* Material provided
Lemma exec_ops_awaiting_pending ops : awaiting_pending (exec_ops emptyMachine ops).
Proof. apply exec_ops_kp; intros tid t []. Qed.

Lemma get_task_In m tid t : get_task m tid = Some t -> In (tid, t) (m_tasks m).
Proof. apply (get_In TaskId_eqb TaskId_eqb_spec). Qed.

(** Extra X8: on every machine reachable from the empty one, the
    [continue_task] handler with a task id never reports an error from
    [continueTask]: a resumed task was awaiting feedback and gets a result
    carrying the instructions; otherwise the task is unknown or not paused. *)
Theorem continue_task_handler_reachable ops tid instructions now :
  let m := exec_ops emptyMachine ops in
  match snd (continue_task_handler m (Some tid) instructions now) with
  | CRResumed r => r = mkResult true instructions false None
                   /\ status_of m tid = Some TAwaitingFeedback
  | CRNotPaused st => status_of m tid = Some st /\ st <> TAwaitingFeedback
  | CRNotFound => status_of m tid = None
  | CRError _ | CRMissingId => False
  end.
Proof.
  intros m; pose proof (exec_ops_awaiting_pending ops) as Hinv; fold m in Hinv.
  clearbody m; unfold continue_task_handler, status_of.
  destruct (get_task m tid) as [t|] eqn:Ht; simpl; [|reflexivity].
  destruct (t_status t) eqn:Hs; simpl; try (split; [reflexivity|discriminate]).
  unfold continue_op, continueTask; rewrite Ht.
  destruct (t_pending t) as [pc|] eqn:Hp.
  - simpl; split; reflexivity.
  - exact (Hinv tid t (get_task_In _ _ _ Ht) Hs Hp).
Qed.

Lemma update_task_fields m tid f :
  m_jobs (update_task m tid f) = m_jobs m /\ m_contexts (update_task m tid f) = m_contexts m
  /\ m_frames (update_task m tid f) = m_frames m.
Proof. unfold update_task; destruct (get_task m tid); repeat split. Qed.

Lemma update_ctx_fields m tid f :
  m_jobs (update_ctx m tid f) = m_jobs m /\ m_tasks (update_ctx m tid f) = m_tasks m
  /\ m_frames (update_ctx m tid f) = m_frames m.
Proof. unfold update_ctx; destruct (get_ctx m tid); repeat split. Qed.

Lemma get_task_update_other m tid tid' f :
  tid' <> tid -> get_task (update_task m tid f) tid' = get_task m tid'.
Proof.
  intros Hne; unfold update_task; destruct (get_task m tid); [|reflexivity].
  unfold get_task; simpl.
  apply (JsMapFacts.get_set_other TaskId_eqb TaskId_eqb_spec); congruence.
Qed.

(** Extra X9: [abortTask] of an unknown task changes nothing and throws
    [Task not found]; otherwise it marks the task aborted, releases the
    waiting checkpoint with an abort result carrying the reason (or
    [Task aborted by user]), cleans the context and leaves every other task
    and the frames unchanged. *)
Theorem abortTask_spec (m : Machine) (tid : TaskId) (reason : option string) (now : Z) :
  let '(m', res) := abortTask m tid reason now in
  match get_task m tid with
  | None => res = Some TaskNotFound /\ m' = m
  | Some t =>
      res = None
      /\ get_task m' tid = Some (task_with t TAborted now None)
      /\ (forall tid', tid' <> tid -> get_task m' tid' = get_task m tid')
      /\ m_jobs m' = m_jobs m ++
           match t_pending t with
           | Some pc =>
               [JResume (pc_resolve pc)
                  (mkResult false None true
                     (Some (match truthy reason with
                            | Some s => s | None => "Task aborted by user"%string end)))]
           | None => []
           end
      /\ m_frames m' = m_frames m
      /\ (forall c, get_ctx m tid = Some c -> get_ctx m' tid = Some (ctx_cleanup c))
  end.
Proof.
  unfold abortTask; destruct (get_task m tid) as [t|] eqn:Ht; [|split; reflexivity].
  set (m1 := match t_pending t with Some pc => enqueue m _ | None => m end).
  assert (E1 : get_task m1 tid = Some t /\ m_contexts m1 = m_contexts m
               /\ m_frames m1 = m_frames m
               /\ (forall tid', get_task m1 tid' = get_task m tid')
               /\ m_jobs m1 = m_jobs m ++ match t_pending t with
                    | Some pc => [JResume (pc_resolve pc)
                        (mkResult false None true
                           (Some (match truthy reason with
                                  | Some s => s | None => "Task aborted by user"%string end)))]
                    | None => [] end).
  { unfold m1; destruct (t_pending t); simpl; rewrite ?app_nil_r; repeat split; auto. }
  destruct E1 as [G1 [C1 [F1 [O1 J1]]]]; clearbody m1.
  set (m2 := update_task m1 tid (fun t => task_with t TAborted now None)).
  destruct (update_task_fields m1 tid (fun t => task_with t TAborted now None)) as [J2 [C2 F2]].
  fold m2 in J2, C2, F2.
  destruct (update_ctx_fields m2 tid ctx_cleanup) as [J3 [T3 F3]].
  split; [reflexivity|].
  assert (T3' : forall x, get_task (update_ctx m2 tid ctx_cleanup) x = get_task m2 x)
    by (intros x; unfold get_task; rewrite T3; reflexivity).
  rewrite !T3'.
  split; [unfold m2; exact (get_task_update_same m1 tid (fun t => task_with t TAborted now None) t G1)|].
  split; [intros tid' Hne; rewrite T3'; unfold m2; rewrite get_task_update_other by exact Hne; apply O1|].
  split; [rewrite J3, J2; exact J1|].
  split; [rewrite F3, F2; exact F1|].
  intros c Hc; unfold update_ctx.
  assert (Hc2 : get_ctx m2 tid = Some c) by (unfold get_ctx; rewrite C2, C1; exact Hc).
  rewrite Hc2; unfold get_ctx; simpl.
  apply (JsMapFacts.get_set_same TaskId_eqb TaskId_eqb_spec).
Qed.
(** X3.  The outcome of a call depends on the request only through the raw body
    and auth-info bytes, the sequence number and the mode descriptor of the
    signer-info at the signer index and the signature at that index: the
    bundler, the signatures of the raw transaction, the public key the
    signer-info names and what stands at other indices are not looked at. *)
Theorem Authenticate_reads a ctx msg msg' st si si' :
  TxRaw_BodyBytes <$> MsgAuthenticate_RawTx msg
  = TxRaw_BodyBytes <$> MsgAuthenticate_RawTx msg' →
  TxRaw_AuthInfoBytes <$> MsgAuthenticate_RawTx msg
  = TxRaw_AuthInfoBytes <$> MsgAuthenticate_RawTx msg' →
  signerInfoAt msg = Ok si →
  signerInfoAt msg' = Ok si' →
  SignerInfo_Sequence si = SignerInfo_Sequence si' →
  SignerInfo_ModeInfo si = SignerInfo_ModeInfo si' →
  signatureAt msg = signatureAt msg' →
  Authenticate a ctx msg st = Authenticate a ctx msg' st.
Proof.
  intros Hbody Hauth Hsi Hsi' Hseq Hmode Hsig.
  rewrite !Authenticate_split.
  destruct (SenderIsAccountsModule ctx); [|done].
  destruct (computeSignerData a ctx st) as [[[pk sd]|e|p] st1]; try done.
  f_equal. by apply (afterSignerData_reads _ _ _ _ _ _ si si').
Qed.

(** X4.  When the address codec cannot render the account's address, a call from
    the accounts module returns the codec's error and leaves the store as it
    was: no sequence number is consumed. *)
Theorem Authenticate_address_failure a ctx msg st err :
  SenderIsAccountsModule ctx = true →
  BytesToString (addrCodec a) (Whoami ctx) = Failure err →
  Authenticate a ctx msg st = (Err (ErrCollaborator err), st).
Proof.
  intros Hpriv Haddr. rewrite Authenticate_split, Hpriv.
  unfold computeSignerData, mbind, M_bind, lift. by rewrite Haddr.
Qed.

(** X5.  On an account whose public key was never set, every call from the
    accounts module, whatever its request, is answered with the not-found
    error of the key, and each such call consumes a sequence number. *)
Theorem Authenticate_no_public_key a ctx msg st addr :
  SenderIsAccountsModule ctx = true →
  BytesToString (addrCodec a) (Whoami ctx) = Success addr →
  Store_PubKey st = None →
  Authenticate a ctx msg st = (Err ErrNotFound, consumed st).
Proof.
  intros Hpriv Haddr Hpk. rewrite Authenticate_split, Hpriv.
  unfold computeSignerData, mbind, M_bind, lift, Sequence_Next, PubKey_Get,
    consumed; simpl.
  rewrite Haddr; simpl. by rewrite Hpk.
Qed.

(** X6.  In a call from the accounts module for which the signer data is
    assembled, the raw transaction decodes, the sequence number matches and
    the mode is a single-signer one, a signer index past the end of the
    signatures is not answered with an error: the indexing raises the
    index-out-of-range panic, whatever the handlers are. *)
Theorem Authenticate_signature_missing
    a ctx msg st pk sd st1 td si signMode tx :
  SenderIsAccountsModule ctx = true →
  computeSignerData a ctx st = (Ok (pk, sd), st1) →
  getTxData a msg = Ok td →
  signerInfoAt msg = Ok si →
  SignerInfo_Sequence si = SignerData_Sequence sd →
  parseSignMode (SignerInfo_ModeInfo si) = Ok signMode →
  MsgAuthenticate_Tx msg = Some tx →
  (length (Tx_Signatures tx) ≤ N.to_nat (MsgAuthenticate_SignerIndex msg))%nat →
  Authenticate a ctx msg st =
    (Panic (IndexOutOfRange (MsgAuthenticate_SignerIndex msg)
              (length (Tx_Signatures tx))), consumed st).
Proof.
  intros Hpriv Hsd Htd Hsi Hseq Hmode Htx Hlen.
  rewrite (Authenticate_assembled _ _ _ _ _ _ _ Hpriv Hsd). f_equal.
  unfold afterSignerData, mbind, outcome_bind.
  rewrite Htd, Hsi, Hseq, N.eqb_refl, Hmode; simpl.
  unfold signatureAt, index, mbind, outcome_bind. rewrite Htx; simpl.
  by rewrite (lookup_ge_None_2 _ _ Hlen).
Qed.

(** X7.  In a call from the accounts module for which the signer data is
    assembled, a request without raw transaction, and a request whose raw
    transaction decodes but which has no transaction or no auth-info in it,
    raise the nil-pointer panic, the sequence number being consumed. *)
Theorem Authenticate_nil_pointer a ctx msg st pk sd st1 :
  SenderIsAccountsModule ctx = true →
  computeSignerData a ctx st = (Ok (pk, sd), st1) →
  MsgAuthenticate_RawTx msg = None
  ∨ ((∃ td, getTxData a msg = Ok td)
     ∧ MsgAuthenticate_Tx msg ≫= Tx_AuthInfo = None) →
  Authenticate a ctx msg st = (Panic NilPointerDereference, consumed st).
Proof.
  intros Hpriv Hsd Hnil.
  rewrite (Authenticate_assembled _ _ _ _ _ _ _ Hpriv Hsd). f_equal.
  unfold afterSignerData, mbind, outcome_bind.
  destruct Hnil as [Hraw|([td Htd] & Htx)].
  - unfold getTxData. by rewrite Hraw.
  - rewrite Htd. unfold signerInfoAt, mbind, outcome_bind.
    destruct (MsgAuthenticate_Tx msg) as [tx|]; simpl in *; [|done].
    by rewrite Htx.
Qed.
End authentication.

(** ** The further properties at work on the concrete runtime *)

Lemma Authenticate_sound_witness :
  Authenticate (RT := ex_runtime) ex_account (ex_ctx true) (ex_request 5)
    (ex_store 5)
  = (Ok Build_MsgAuthenticateResponse, ex_store 6)
  ∧ @SenderIsAccountsModule ex_runtime (ex_ctx true) = true
  ∧ ex_store 6 = consumed (ex_store 5).
Proof.
  split; [vm_compute; reflexivity|].
  destruct (Authenticate_sound (RT := ex_runtime) ex_account (ex_ctx true)
              (ex_request 5) (ex_store 5) Build_MsgAuthenticateResponse
              (ex_store 6)) as (Hpriv & Hst & _);
    [vm_compute; reflexivity|].
  split; [exact Hpriv|exact Hst].
Defined.

Lemma Authenticate_no_replay_witness :
  Authenticate (RT := ex_runtime) ex_account (ex_ctx true) (ex_request 5)
    (ex_store 5)
  = (Ok Build_MsgAuthenticateResponse, ex_store 6)
  ∧ is_rejected
      (Authenticate (RT := ex_runtime) ex_account (ex_ctx true) (ex_request 5)
         (ex_store 6)).1.
Proof.
  split; [vm_compute; reflexivity|].
  destruct (Authenticate_no_replay (RT := ex_runtime) ex_account (ex_ctx true)
              (ex_request 5) (ex_store 5) Build_MsgAuthenticateResponse
              (ex_store 6)) as (_ & Hreplay);
    [vm_compute; reflexivity|].
  apply (Hreplay ex_account (ex_ctx true) (ex_store 6)). simpl. lia.
Defined.

Lemma Authenticate_reads_witness :
  let msg' := {|
    MsgAuthenticate_Bundler := "bundler";
    MsgAuthenticate_RawTx :=
      Some {| TxRaw_BodyBytes := ex_body;
              TxRaw_AuthInfoBytes := ex_auth;
              TxRaw_Signatures := [] |};
    MsgAuthenticate_Tx :=
      Some {| Tx_AuthInfo :=
                Some {| AuthInfo_SignerInfos :=
                          [{| SignerInfo_PublicKey :=
                                Some {| Any_TypeUrl := "other";
                                        Any_Value := [x01] |};
                              SignerInfo_ModeInfo :=
                                Some (single SIGN_MODE_DIRECT);
                              SignerInfo_Sequence := 5 |};
                           ex_signerInfo ex_multi 9] |};
              Tx_Signatures := [ex_signature; []] |};
    MsgAuthenticate_SignerIndex := 0 |} in
  signerInfoAt (ex_request 5) = Ok (ex_signerInfo (single SIGN_MODE_DIRECT) 5)
  ∧ signatureAt (ex_request 5) = signatureAt msg'
  ∧ Authenticate (RT := ex_runtime) ex_account (ex_ctx true) (ex_request 5)
      (ex_store 5)
    = Authenticate (RT := ex_runtime) ex_account (ex_ctx true) msg'
        (ex_store 5).
Proof.
  intros msg'. do 2 (split; [reflexivity|]).
  apply (Authenticate_reads (RT := ex_runtime) ex_account (ex_ctx true)
           (ex_request 5) msg' (ex_store 5)
           (ex_signerInfo (single SIGN_MODE_DIRECT) 5)
           {| SignerInfo_PublicKey :=
                Some {| Any_TypeUrl := "other"; Any_Value := [x01] |};
              SignerInfo_ModeInfo := Some (single SIGN_MODE_DIRECT);
              SignerInfo_Sequence := 5 |});
    reflexivity.
Defined.

Lemma Authenticate_address_failure_witness :
  let a := {|
    addrCodec := {| BytesToString := λ bs, Failure "invalid address" |};
    hs := hs ex_account;
    signingHandlers := signingHandlers ex_account |} in
  @SenderIsAccountsModule ex_runtime (ex_ctx true) = true
  ∧ BytesToString (addrCodec a) (@Whoami ex_runtime (ex_ctx true))
    = Failure "invalid address"
  ∧ Authenticate (RT := ex_runtime) a (ex_ctx true) (ex_request 5) (ex_store 5)
    = (Err (ErrCollaborator "invalid address"), ex_store 5).
Proof.
  intros a. do 2 (split; [reflexivity|]).
  apply (Authenticate_address_failure (RT := ex_runtime) a (ex_ctx true)
           (ex_request 5) (ex_store 5) "invalid address");
    reflexivity.
Defined.

Lemma Authenticate_no_public_key_witness :
  @SenderIsAccountsModule ex_runtime (ex_ctx true) = true
  ∧ BytesToString (addrCodec ex_account) (@Whoami ex_runtime (ex_ctx true))
    = Success "cosmos1account"
  ∧ Authenticate (RT := ex_runtime) ex_account (ex_ctx true) (ex_request 5)
      {| Store_PubKey := None; Store_Sequence := 5 |}
    = (Err ErrNotFound,
       consumed {| Store_PubKey := None; Store_Sequence := 5 |}).
Proof.
  do 2 (split; [reflexivity|]).
  apply (Authenticate_no_public_key (RT := ex_runtime) ex_account (ex_ctx true)
           (ex_request 5) {| Store_PubKey := None; Store_Sequence := 5 |}
           "cosmos1account");
    reflexivity.
Defined.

* Task brief
There is a line with "(ex_store 6)) as (_ & Hreplay);" and a line with "MsgAuthenticate_SignerIndex := 0" above. Copy exactly those two lines and all lines between them, with nothing else.

* Answer section
              (ex_store 6)) as (_ & Hreplay);
    [vm_compute; reflexivity|].
  apply (Hreplay ex_account (ex_ctx true) (ex_store 6)). simpl. lia.
Defined.

Lemma Authenticate_reads_witness :
  let msg' := {|
    MsgAuthenticate_Bundler := "bundler";
    MsgAuthenticate_RawTx :=
      Some {| TxRaw_BodyBytes := ex_body;
              TxRaw_AuthInfoBytes := ex_auth;
              TxRaw_Signatures := [] |};
    MsgAuthenticate_Tx :=
      Some {| Tx_AuthInfo :=
                Some {| AuthInfo_SignerInfos :=
                          [{| SignerInfo_PublicKey :=
                                Some {| Any_TypeUrl := "other";
                                        Any_Value := [x01] |};
                              SignerInfo_ModeInfo :=
                                Some (single SIGN_MODE_DIRECT);
                              SignerInfo_Sequence := 5 |};
                           ex_signerInfo ex_multi 9] |};
              Tx_Signatures := [ex_signature; []] |};
    MsgAuthenticate_SignerIndex := 0 |} in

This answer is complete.